Again I was in a slump as I had been at UK. However this time it wasn’t for a lack of belonging. I’d swam for twelve years and now without the constant forced discipline I really didn’t know what to do with myself. I was starting to go crazy with stagnation, purposelessness, and lack of direction. I’d picked up backpacking and hiking to stay in shape and was working a many jobs as I could but the reality was idle stagnation. I’m not a religious person but you know that saying about the devil and idle hands. Anyways, I never really wanted to study Real Estate but it was something I could finish and graduate on time. That being said, I hadn’t been going to class for weeks and I was hanging out in my room all day like a hermit because I didn’t see the point. Why would I go learn about something I can’t be passionate about? It was pretty clear by the end of the first semester senior year that I wouldn’t be graduating on time no matter what I did. Not by a long shot.

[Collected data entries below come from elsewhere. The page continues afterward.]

Lemma fixed_run_map ops : ∀ t m, represents t m → keys_ok ops →
  Z.of_nat (size m) + inserts ops < capacity_ t →
  ∃ t', run fixed_step t ops = Ret (t', (spec_run m ops).2) ∧
    represents t' (spec_run m ops).1.
Proof.
  induction ops as [|o ops IH]; intros t m Hr Hk Hlt; [by exists t|].
  apply Forall_cons in Hk as [Hko Hk]. rewrite inserts_cons in Hlt.
  pose proof (spec_step_size m o). pose proof (inserts_le ops). pose proof (inserts_le [o]).
  destruct (fixed_step_map t m o) as (t1 & Hs & Hr1 & Hc1); [done..|lia|].
  cbn. rewrite Hs. destruct (spec_step m o) as [m1 r]. cbn in *.
  destruct (IH t1 m1) as (t' & -> & Hr'); [done..|lia|].
  destruct (spec_run m1 ops) as [m' rs]. cbn in *. by exists t'.
Qed.

Lemma dyn_run_map ops : ∀ d m, dyn_represents d m → keys_ok ops →
  Z.of_nat (size m) + zlen ops ≤ 2 ^ 30 →
  ∃ d', run dyn_step d ops = Ret (d', (spec_run m ops).2) ∧
    dyn_represents d' (spec_run m ops).1.
Proof.
  induction ops as [|o ops IH]; intros d m Hd Hk Hlt; [by exists d|].
  apply Forall_cons in Hk as [Hko Hk].
  change (zlen (o :: ops)) with (Z.of_nat (S (length ops))) in Hlt.
  pose proof (spec_step_size m o). pose proof (inserts_le [o]) as Ho.
  change (zlen [o]) with 1 in Ho. pose proof (zlen_nonneg ops). unfold zlen in *.
  destruct (dyn_step_map d m o) as (d1 & Hs & Hd1); [done..|lia|].
  cbn. rewrite Hs. destruct (spec_step m o) as [m1 r]. cbn in *.
  destruct (IH d1 m1) as (d' & -> & Hd'); [done..|lia|].
  destruct (spec_run m1 ops) as [m' rs]. cbn in *. by exists d'.
Qed.

(** Probing in a table without free slots for a key that it does not hold
    does not end. *)
Lemma probe_full keys cap key : 0 < cap < 2 ^ 32 → zlen keys = cap →
  (∀ i, lget keys i ≠ Some empty_key_ ∧ lget keys i ≠ Some key) →
  ∀ fuel b c, 0 ≤ b < cap → probe fuel keys cap key b c = Fail OutOfFuel.
Proof.
  intros Hcap Hlen Hfull fuel. induction fuel as [|fuel IH]; intros b c Hb; [done|].
  destruct (lget_in_range keys b) as [k Hk]; [lia|]. destruct (Hfull b).
  simpl. rewrite (proj2 (rd_Ret _ _ _) Hk). cbn. rewrite !decide_False by naive_solver.
  apply IH, Z.mod_pos_bound. lia.
Qed.

(** ** Claims *)

(** C14. A fixed-size table, from [Init] on and under any
    sequence of operations that does not insert more entries than there are
    slots (less one), returns from every operation and answers exactly like
    a finite map. *)
Theorem fixed_refines_map (n : Z) (ops : list op) :
  keys_ok ops → inserts ops < scaled_capacity n →
  ∃ t, run fixed_step (FixedInit n) ops = Ret (t, (spec_run ∅ ops).2) ∧
    represents t (spec_run ∅ ops).1.
Proof.
  intros Hk Hn. pose proof (inserts_le ops).
  destruct (FixedInit_map n) as (Hr & Hc & _); [lia|].
  apply fixed_run_map; [done..|]. rewrite Hc, map_size_empty. lia.
Qed.


(** C39. A lookup in a table without free slots does not
    return for a key that is not in the table, whatever the fuel. *)
Theorem full_table_diverges (t : table) (key : Key) (fuel : nat) :
  0 < capacity_ t < 2 ^ 32 → zlen (keys_ t) = capacity_ t →
  (∀ i, ¬ free (keys_ t) i) → (∀ i, lget (keys_ t) i ≠ Some key) →
  probe fuel (keys_ t) (capacity_ t) key (ScaleHash (capacity_ t) key) 0
  = Fail OutOfFuel.
Proof.
  intros Hcap Hlen Hfull Habs. apply probe_full; [done..| |apply ScaleHash_range; lia].
  intros i. split; [apply Hfull|apply Habs].
Qed.
End SmallHash.
Lemma clear_loop_ok T : ∀ fuel h p A, (length T < fuel)%nat → NoDup T.*1 →
  path (nxt h) (prv h) p (slots T ++ [PHead]) → pool_ok (pool h) A →
  (∀ i, i ∈ T.*1 → i ∈ A) →
  ∃ a, clear_loop fuel h (nxt h p) = Ret (set_pool h a) ∧
    pool_ok a (A ∖ list_to_set T.*1) ∧ same_pool (pool h) a.
Proof.
  induction T as [|[i k] T IH]; intros [|fuel] h p A Hf Hnd Hpath Hpool Hsub;
    try (cbn in Hf; lia).
  - destruct Hpath as (-> & _). exists (pool h). cbn. split; [by destruct h|].
    rewrite difference_empty_L. done.
  - destruct Hpath as (-> & HP & Hpath). fold (slots T) in Hpath.
    apply NoDup_cons in Hnd as [Hi Hnd].
    destruct (Destruct_pool h A i Hpool) as (a & Hde & Hpool' & Heq & Hsame);
      [apply Hsub; by left|].
    cbn [clear_loop]. unfold IsListHead. rewrite bool_decide_false by done.
    rewrite get_next_ok by (eapply pool_valid; [done|apply Hsub; by left]).
    cbn [mbind outcome_bind fst]. rewrite Hde. cbn [mbind outcome_bind].
    rewrite <- (proj1 (Heq (PSlot i))).
    destruct (IH fuel (set_pool h a) (PSlot i) (A ∖ {[i]})) as (a' & Hcl & Hpool2 & Hsame2).
    + cbn in Hf. lia.
    + done.
    + apply (path_ext (nxt h) (prv h)); [done|intros; apply Heq..].
    + done.
    + intros j Hj. apply elem_of_difference. split; [apply Hsub; by right|].
      intros ->%elem_of_singleton. by destruct Hi.
    + exists a'. split; [done|]. rewrite fmap_cons, list_to_set_cons.
      rewrite <- difference_difference_l_L. split; [done|].
      destruct Hsame as (? & ? & ?), Hsame2 as (? & ? & ?). cbn in *. split_and!; congruence.
Qed.

Lemma clear_ok h T : list_ok h T →
  ∃ h', clear h = Ret h' ∧ list_ok h' [] ∧
    num_slots_ (pool h') = num_slots_ (pool h) ∧ pool_bytes_ (pool h') = pool_bytes_ (pool h).
Proof.
  intros Hok. pose proof Hok as [Hring _ Hpool Hused].
  destruct (clear_loop_ok T (S (Z.to_nat (num_slots_ (pool h)))) h PHead (list_to_set T.*1))
    as (a & Hcl & Hpool' & Hn & Hmem & Hby).
  - pose proof (used_bound _ _ (pool_bits _ _ Hpool)) as Hb.
    rewrite (list_ok_size h) in Hb by done. lia.
  - by eapply ring_keys_nodup.
  - apply (ring_path _ _ Hring).
  - done.
  - done.
  - unfold clear. change (head_next h) with (nxt h PHead). rewrite Hcl.
    cbn [mbind outcome_bind pool set_pool]. eexists. split; [done|]. split; [|done].
    rewrite difference_diag_L in Hpool'. split; [split|..]; cbn; try done.
    + apply NoDup_singleton.
    + by intros p ?%elem_of_nil.
    + by intros i k ?%elem_of_nil.
    + by intros i ?%elem_of_nil.
Qed.
End ListTheory.
(* ===== verification/LruInstance.v ===== *)
(** * The LRU cache over the fixed-size hash map

    [LruCache] as it is built: its map is [SmallHashFixed] of SmallHash, which
    keeps the contract of Interfaces. *)

From stdpp Require Import base list numbers gmap.
From S2P Require Import Prelude Interfaces SmallHash LruList LruCache.

Open Scope Z_scope.

Module LruWitness.
(** 64 bit keys without -1, a hash function on their low bits. *)
Definition hash (k : Z) : Z := u32 (k * 2654435761).

#[local] Instance lru_map : BoundedMap Z (cache_entry Z) (@table Z (cache_entry Z)) :=
  fixed_bounded_map hash (-1) 0 (CacheEntry PNull 0) 8 16.

(** Fills the cache of 128 entries, touches the oldest entry and inserts one
    more: the second oldest is replaced. *)
Definition fill : list (lru_op Z Z) := (λ k, OInsert k (k + 1000)) <$> seqZ 0 128.
Definition ops : list (lru_op Z Z) :=
  fill ++ [OLookup 0 true; OInsert 500 1; OLookup 1 true; OLookup 0 false;
           OUpdateValue 2 7; OForget 3; OFilterBegin; OFilterNext; OFilterGet;
           OFilterDelete; OFilterNext; OFilterGet; OFilterEnd; OPause; OLookup 0 true;
           OResume; OUpdate 4; ODrop; OLookup 0 true].
Definition replies : list (lru_reply Z Z) :=
  replicate 128 (RBool true) ++
    [RValue (Some 1000); RBool true; RValue None; RValue (Some 1000);
     RBool true; RBool true; RUnit; RBool true; REntry 2 7;
     RUnit; RBool true; REntry 4 1004; RUnit; RUnit; RValue None;
     RUnit; RUnit; RUnit; RValue None].

Lemma ops_keys : Forall op_key ops.
Proof.
  unfold ops, fill. apply Forall_app. split.
  - apply Forall_fmap, Forall_forall. intros k Hk%elem_of_seqZ. cbn. lia.
  - repeat constructor; cbn; lia.
Qed.

End LruWitness.
(* ===== verification/MallocHeap.v ===== *)
(** * The compacting heap (src/cvmfs/malloc_heap.cc, malloc_heap.h)

    A memory area of [capacity_] bytes from which blocks are allocated one
    behind the other.  Every block is preceded by an 8 byte tag with its size,
    negative for free blocks.  [Compact] slides the reserved blocks together
    and reports every block it moves to a callback.  A heap is a sequence of
    blocks; pointers are offsets into the area. *)

From stdpp Require Import base numbers list.
From S2P Require Import Prelude Bytes.

Open Scope Z_scope.

(** [RoundUp8] of util/smalloc.h *)
Definition RoundUp8 (size : Z) : Z := Z.land (u64 (size + 7)) (u64 (Z.lnot 7)).

Definition kMinCapacity : Z := 1024.
Definition sizeof_Tag : Z := 8.

Record malloc_heap := MallocHeap {
  capacity_ : Z;
  gauge_ : Z;
  stored_ : Z;
  num_blocks_ : Z;
  heap_ : bytes
}.

Definition HeapInit (capacity : Z) : outcome malloc_heap :=
  _ ← cassert (capacity >? kMinCapacity);
  _ ← cassert (capacity mod 8 =? 0);
  Ret (MallocHeap capacity 0 0 0 (replicate (Z.to_nat capacity) 0)).

(** [Tag::GetSize] and [Tag::JumpToNext] *)
Definition tag_size (size : Z) : Z := if size <? 0 then u64 (- size) else size.
Definition jump (tag size : Z) : Z := tag + sizeof_Tag + tag_size size.

Definition Allocate (h : malloc_heap) (size : Z) (header : bytes)
    : outcome (malloc_heap * option Z) :=
  _ ← cassert (size >? 0);
  _ ← cassert (zlen header <=? size);
  let rounded_size := RoundUp8 size in
  let real_size := i64 (rounded_size + sizeof_Tag) in
  if u64 (gauge_ h + real_size) >? capacity_ h then Ret (h, None)
  else
    let new_block := gauge_ h in
    mem ← store_i64 (heap_ h) new_block (i64 rounded_size);
    let new_block := new_block + sizeof_Tag in
    mem ← store mem new_block header;
    Ret (MallocHeap (capacity_ h) (u64 (gauge_ h + real_size)) (u64 (stored_ h + rounded_size))
           (u64 (num_blocks_ h + 1)) mem, Some new_block).

Definition GetSize (h : malloc_heap) (block : Z) : outcome Z :=
  size ← load_i64 (heap_ h) (block - sizeof_Tag);
  _ ← cassert (size >? 0);
  Ret size.

Definition MarkFree (h : malloc_heap) (block : Z) : outcome malloc_heap :=
  size ← load_i64 (heap_ h) (block - sizeof_Tag);
  _ ← cassert (size >? 0);
  mem ← store_i64 (heap_ h) (block - sizeof_Tag) (- size);
  Ret (MallocHeap (capacity_ h) (gauge_ h) (u64 (stored_ h - tag_size (- size)))
         (u64 (num_blocks_ h - 1)) mem).

(** [Expand]; the [header_size] of [Allocate] is an [unsigned]. *)
Definition Expand (h : malloc_heap) (block new_size : Z) : outcome (malloc_heap * option Z) :=
  old_size ← GetSize h block;
  _ ← cassert (old_size <=? new_size);
  header ← load (heap_ h) block (u32 old_size);
  '(h, new_block) ← Allocate h new_size header;
  match new_block with
  | None => Ret (h, None)
  | Some b => h ← MarkFree h block; Ret (h, Some b)
  end.

Definition HasSpaceFor (h : malloc_heap) (nbytes : Z) : bool :=
  RoundUp8 (u64 (gauge_ h + nbytes + sizeof_Tag)) <=? capacity_ h.

Definition utilization (h : malloc_heap) : double :=
  ddiv (double_of_Z (stored_ h)) (double_of_Z (gauge_ h)).

Definition compacted_bytes (h : malloc_heap) : Z :=
  u64 (stored_ h + num_blocks_ h * sizeof_Tag).

Section Compact.
(** The callback gets its state, the memory and the new address of a block. *)
Context {S : Type} (callback : S → bytes → Z → outcome S).

(** The sliding window of [Compact]. *)
Fixpoint compact_loop (fuel : nat) (mem : bytes) (s : S) (current next top : Z)
    : outcome (bytes * S * Z) :=
  match fuel with
  | O => Fail OutOfFuel
  | Datatypes.S fuel =>
      if next <? top then
        csize ← load_i64 mem current;
        nsize ← load_i64 mem next;
        if csize <? 0 then
          if nsize <? 0 then
            mem ← store_i64 mem current (csize - (sizeof_Tag + tag_size nsize));
            compact_loop fuel mem s current (jump next nsize) top
          else
            let free_space := csize in
            mem ← store_i64 mem current nsize;
            block ← load mem (next + sizeof_Tag) (tag_size nsize);
            mem ← store mem (current + sizeof_Tag) block;
            s ← callback s mem (current + sizeof_Tag);
            let next := jump current nsize in
            mem ← store_i64 mem next free_space;
            compact_loop fuel mem s current next top
        else compact_loop fuel mem s next (jump next nsize) top
      else Ret (mem, s, current)
  end.

Definition Compact (h : malloc_heap) (s : S) : outcome (malloc_heap * S) :=
  if gauge_ h =? 0 then Ret (h, s)
  else
    first ← load_i64 (heap_ h) 0;
    '(mem, s, current) ← compact_loop (Z.to_nat (gauge_ h)) (heap_ h) s 0 (jump 0 first) (gauge_ h);
    csize ← load_i64 mem current;
    let gauge := if csize <? 0 then current else current + sizeof_Tag + tag_size csize in
    Ret (MallocHeap (capacity_ h) gauge (stored_ h) (num_blocks_ h) mem, s).
End Compact.

(** ** Heaps as sequences of blocks *)

Record block := Block { free : bool; payload : bytes }.

Definition tag_of (b : block) : Z := if free b then - zlen (payload b) else zlen (payload b).
Definition encode_block (b : block) : bytes := le_encode 8 (tag_of b) ++ payload b.
Definition encode (bs : list block) : bytes := concat (encode_block <$> bs).

Definition block_ok (b : block) : Prop :=
  0 < zlen (payload b) < 2 ^ 62 ∧ zlen (payload b) mod 8 = 0.

Definition reserved (b : block) : Prop := free b = false.

#[export] Instance reserved_dec b : Decision (reserved b).
Proof. unfold reserved. apply _. Defined.

Definition stored_of (bs : list block) : Z :=
  foldr (λ b n, zlen (payload b) + n) 0 (filter reserved bs).

Record heap_ok (h : malloc_heap) (bs : list block) : Prop := {
  ho_mem : ∃ rest, heap_ h = encode bs ++ rest;
  ho_gauge : gauge_ h = zlen (encode bs);
  ho_len : zlen (heap_ h) = capacity_ h;
  ho_cap : 0 < capacity_ h < 2 ^ 62;
  ho_blocks : Forall block_ok bs;
  ho_stored : stored_ h = stored_of bs;
  ho_num : num_blocks_ h = zlen (filter reserved bs)
}.

(** Addresses and contents of the reserved blocks. *)
Fixpoint addrs (off : Z) (bs : list block) : list (Z * bytes) :=
  match bs with
  | [] => []
  | b :: bs =>
      (if free b then [] else [(off + 8, payload b)]) ++ addrs (off + 8 + zlen (payload b)) bs
  end.

Lemma encode_app bs1 bs2 : encode (bs1 ++ bs2) = encode bs1 ++ encode bs2.
Proof. unfold encode. by rewrite fmap_app, concat_app. Qed.

Lemma encode_cons b bs : encode (b :: bs) = encode_block b ++ encode bs.
Proof. done. Qed.

Lemma zlen_encode_block b : zlen (encode_block b) = 8 + zlen (payload b).
Proof. unfold encode_block. rewrite zlen_app. unfold zlen. rewrite length_le_encode. lia. Qed.

Lemma tag_size_of b : block_ok b → tag_size (tag_of b) = zlen (payload b).
Proof.
  intros [? _]. unfold tag_size, tag_of. destruct (free b).
  - rewrite (proj2 (Z.ltb_lt _ _)), Z.opp_involutive, u64_small by (unfold is_u64; lia). done.
  - rewrite (proj2 (Z.ltb_ge _ _)) by lia. done.
Qed.

Lemma tag_free b : block_ok b → (tag_of b <? 0) = free b.
Proof.
  intros [? _]. unfold tag_of. destruct (free b); [apply Z.ltb_lt|apply Z.ltb_ge]; lia.
Qed.

Lemma load_tag pre b post off : block_ok b → off = zlen pre →
  load_i64 (pre ++ encode_block b ++ post) off = Ret (tag_of b).
Proof.
  intros [? _] ->. unfold encode_block. rewrite <- app_assoc. apply load_i64_app; [done|].
  unfold tag_of. destruct (free b); lia.
Qed.

(** ** The operations *)

Lemma RoundUp8_eq size : 0 ≤ size < 2 ^ 63 → RoundUp8 size = (size + 7) / 8 * 8.
Proof.
  intros Hs. unfold RoundUp8. rewrite (u64_small (size + 7)) by (unfold is_u64; lia).
  change (u64 (Z.lnot 7)) with (Z.shiftl (Z.ones 61) 3).
  rewrite <- (Z.shiftl_mul_pow2 _ 3), <- (Z.shiftr_div_pow2 _ 3) by lia.
  apply Z.bits_inj'. intros n Hn. rewrite Z.land_spec.
  destruct (decide (n < 3)).
  - rewrite !Z.shiftl_spec_low by lia. by rewrite andb_false_r.
  - rewrite !Z.shiftl_spec by lia. rewrite Z.shiftr_spec by lia.
    replace (n - 3 + 3) with n by lia. destruct (decide (n < 64)).
    + rewrite Z.ones_spec_low by lia. apply andb_true_r.
    + rewrite Z.ones_spec_high, andb_false_r by lia. symmetry.
      apply Z.bits_above_log2; [lia|]. apply Z.log2_lt_pow2; [lia|].
      assert (2 ^ 64 ≤ 2 ^ n) by (apply Z.pow_le_mono_r; lia). lia.
Qed.

Lemma RoundUp8_bounds size : 0 < size < 2 ^ 62 →
  size ≤ RoundUp8 size < size + 8 ∧ RoundUp8 size mod 8 = 0 ∧ 0 < RoundUp8 size.
Proof.
  intros. rewrite RoundUp8_eq by lia. split_and!; [Z.to_euclidean_division_equations; lia..| |].
  - apply Z.mod_mul. lia.
  - Z.to_euclidean_division_equations; lia.
Qed.

Lemma stored_of_cons b bs :
  stored_of (b :: bs) = (if free b then 0 else zlen (payload b)) + stored_of bs.
Proof.
  unfold stored_of. rewrite filter_cons.
  case_decide as Hd; unfold reserved in Hd; [by rewrite Hd|by destruct (free b)].
Qed.

Lemma count_cons b bs :
  zlen (filter reserved (b :: bs)) = (if free b then 0 else 1) + zlen (filter reserved bs).
Proof.
  rewrite filter_cons. unfold zlen. case_decide as Hd; unfold reserved in Hd.
  - rewrite Hd. cbn [length]. lia.
  - by destruct (free b).
Qed.

Lemma stored_of_app bs1 bs2 : stored_of (bs1 ++ bs2) = stored_of bs1 + stored_of bs2.
Proof.
  unfold stored_of. rewrite filter_app, foldr_app.
  induction (filter reserved bs1); cbn; lia.
Qed.

Lemma zlen_encode_cons b bs : zlen (encode (b :: bs)) = 8 + zlen (payload b) + zlen (encode bs).
Proof. rewrite encode_cons, zlen_app, zlen_encode_block. lia. Qed.

Lemma stored_bound bs : Forall block_ok bs →
  0 ≤ stored_of bs ∧ stored_of bs + 8 * zlen (filter reserved bs) ≤ zlen (encode bs).
Proof.
  induction bs as [|b bs IH]; intros Hok; [done|].
  apply Forall_cons in Hok as [[? _] Hok]. specialize (IH Hok).
  rewrite zlen_encode_cons, stored_of_cons, count_cons. destruct (free b); lia.
Qed.

Lemma HeapInit_ok capacity : kMinCapacity < capacity < 2 ^ 62 → capacity mod 8 = 0 →
  ∃ h, HeapInit capacity = Ret h ∧ heap_ok h [] ∧ capacity_ h = capacity.
Proof.
  unfold kMinCapacity. intros Hc Hm. unfold HeapInit, kMinCapacity.
  rewrite Z.gtb_ltb, (proj2 (Z.ltb_lt _ _)), (proj2 (Z.eqb_eq _ _)) by lia. exec.
  eexists. split; [done|]. split; [|done]. split; cbn; try done; try lia.
  - by eexists.
  - unfold zlen. rewrite length_replicate. lia.
Qed.

Lemma Allocate_full h bs size header : heap_ok h bs → 0 < size < 2 ^ 62 → zlen header ≤ size →
  capacity_ h < gauge_ h + 8 + RoundUp8 size → Allocate h size header = Ret (h, None).
Proof.
  intros Hok Hs Hh Hfull. pose proof (RoundUp8_bounds size Hs) as (Hr & _ & _).
  pose proof (ho_cap _ _ Hok). destruct (ho_mem _ _ Hok) as [rest Hm].
  assert (gauge_ h ≤ capacity_ h).
  { rewrite (ho_gauge _ _ Hok), <- (ho_len _ _ Hok), Hm, zlen_app. pose proof (zlen_nonneg rest). lia. }
  assert (0 ≤ gauge_ h) by (rewrite (ho_gauge _ _ Hok); apply zlen_nonneg).
  unfold Allocate, sizeof_Tag. rewrite (gtb_true size 0) by lia. exec.
  rewrite leb_true by lia. exec. rewrite i64_small by lia.
  rewrite u64_small by (unfold is_u64; lia).
  rewrite gtb_true by lia. done.
Qed.

Lemma Allocate_ok h bs size header : heap_ok h bs → 0 < size < 2 ^ 62 → zlen header ≤ size →
  gauge_ h + 8 + RoundUp8 size ≤ capacity_ h →
  ∃ h' tail, Allocate h size header = Ret (h', Some (gauge_ h + 8)) ∧
    heap_ok h' (bs ++ [Block false (header ++ tail)]) ∧
    zlen (header ++ tail) = RoundUp8 size ∧ capacity_ h' = capacity_ h.
Proof.
  intros Hok Hs Hh Hroom. pose proof (RoundUp8_bounds size Hs) as (Hr & Hr8 & Hr0).
  destruct Hok as [[rest Hm] Hg Hl Hc Hbs Hst Hn]. pose proof (stored_bound bs Hbs) as [Hs0 Hsb].
  rewrite Hm, zlen_app in Hl. pose proof (zlen_nonneg (encode bs)).
  pose proof (zlen_nonneg (filter reserved bs)). pose proof (zlen_nonneg header).
  set (r := RoundUp8 size) in *.
  assert (∃ old hd tail rest', rest = old ++ hd ++ tail ++ rest' ∧ length old = 8%nat ∧
    length hd = length header ∧ zlen (header ++ tail) = r) as (old & hd & tail & rest' & -> & Ho & Hhd & Ht).
  { exists (take 8 rest), (take (length header) (drop 8 rest)),
      (take (Z.to_nat r - length header) (drop (8 + length header) rest)),
      (drop (8 + Z.to_nat r) rest).
    unfold zlen in *. rewrite length_app, !length_take, !length_drop. split_and!; try lia.
    rewrite <- (take_drop 8 rest) at 1. f_equal.
    rewrite <- (take_drop (length header) (drop 8 rest)) at 1. f_equal. rewrite drop_drop.
    rewrite <- (take_drop (Z.to_nat r - length header) (drop (8 + length header) rest)) at 1.
    f_equal. rewrite drop_drop. f_equal. lia. }
  unfold Allocate, sizeof_Tag. rewrite (gtb_true size 0) by lia. exec.
  rewrite leb_true by lia. exec. fold r. rewrite !i64_small by lia.
  rewrite !u64_small by (unfold is_u64; lia).
  rewrite gtb_false by lia. rewrite Hm.
  rewrite (store_i64_app (encode bs) old) by done. exec.
  rewrite app_assoc, (store_app (encode bs ++ le_encode 8 r) hd).
  2:{ rewrite Hg, zlen_app. unfold zlen. rewrite length_le_encode. lia. }
  2: done. exec. do 2 eexists. split; [done|]. split_and!; [|done|done].
  assert (zlen (encode (bs ++ [Block false (header ++ tail)])) = gauge_ h + (r + 8)) as Hlen.
  { rewrite encode_app, zlen_app, zlen_encode_cons. cbn [payload]. rewrite Ht. change (zlen (encode [])) with 0. lia. }
  split; cbn [heap_ gauge_ capacity_ stored_ num_blocks_].
  - exists rest'. rewrite encode_app, encode_cons. unfold encode_block, tag_of. cbn [free payload].
    rewrite Ht. change (encode []) with (@nil Z). rewrite app_nil_r, <- !app_assoc. done.
  - done.
  - unfold zlen in *. rewrite !length_app, length_le_encode in *. lia.
  - done.
  - apply Forall_app. split; [done|]. apply Forall_singleton. unfold block_ok. cbn [payload].
    rewrite Ht. split; [lia|done].
  - rewrite stored_of_app, stored_of_cons. cbn [free payload]. rewrite Ht.
    change (stored_of []) with 0. lia.
  - rewrite filter_app, zlen_app, count_cons, Hn. done.
Qed.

That semester I’d also decided to take a ceramics class for Non-DAAP students just “for shits and giggles”. I’d always considered myself creative but I’d also had a hard time taking that part of myself seriously. I’d taken AP photo in high school and I didn’t really see Architecture as the same kind of creative as Art. Same ballpark but different team. But I was graced with a great mentor that same fall. Rachel was a graduate student working for her Masters in Fine Arts with a basis in ceramics and sculpture. She taught the class and after a few weeks something clicked and I approached Rachel asking her to help me start the process of transferring into DAAP. If Rachel hadn’t taken me under her wing, I wouldn’t be where I am today and for that I’m eternally grateful.
The following spring and the final semester of what should have been my senior year (2014), I started taking courses towards my Fine Arts degree. I’d figured out what I wanted to do and how to get there. But I wasn’t satisfied. The marginal job security a college degree (MIGHT) bring you doesn’t exactly spell out fulfillment. I’m happy being an artist and hopefully this venture merges with my dream of designing earthships (just do a Google Web and Image search for now). But many of us dream and talk in idealistic fantasy growing up that we want to travel and see the world before we’re too old, too attached to our towns and jobs, too settled in with family, too… you get the idea. And don’t get me wrong; a more traditional life is perfectly fine… BUT DAMMIT THAT’S NOT FOR ME. My successful swimming career had given me a very unique experience to have the smallest glimpse of the states. To this point, I’ve traveled twelve states and have never been out of the country. This isn’t much but I’m told it’s more than most and it’s enough to drive the desire to see the world. I want to see more. I want to backpack the Appalachian Trail and kayak Big Bend National Park. I want to live in the Rockies and travel Yellowstone! I want to experience things like Burning Man and go to music festivals all over the country. Maybe I’ll go really crazy and drive across Canada or Mexico! I demand a life out of myself that is beyond the beaten path. (Insert corny inspirational quote). For these reasons during the summer of 2014, I decided to buy a school bus to convert to an RV that I could live in full time while traveling the country. This is the account of that journey.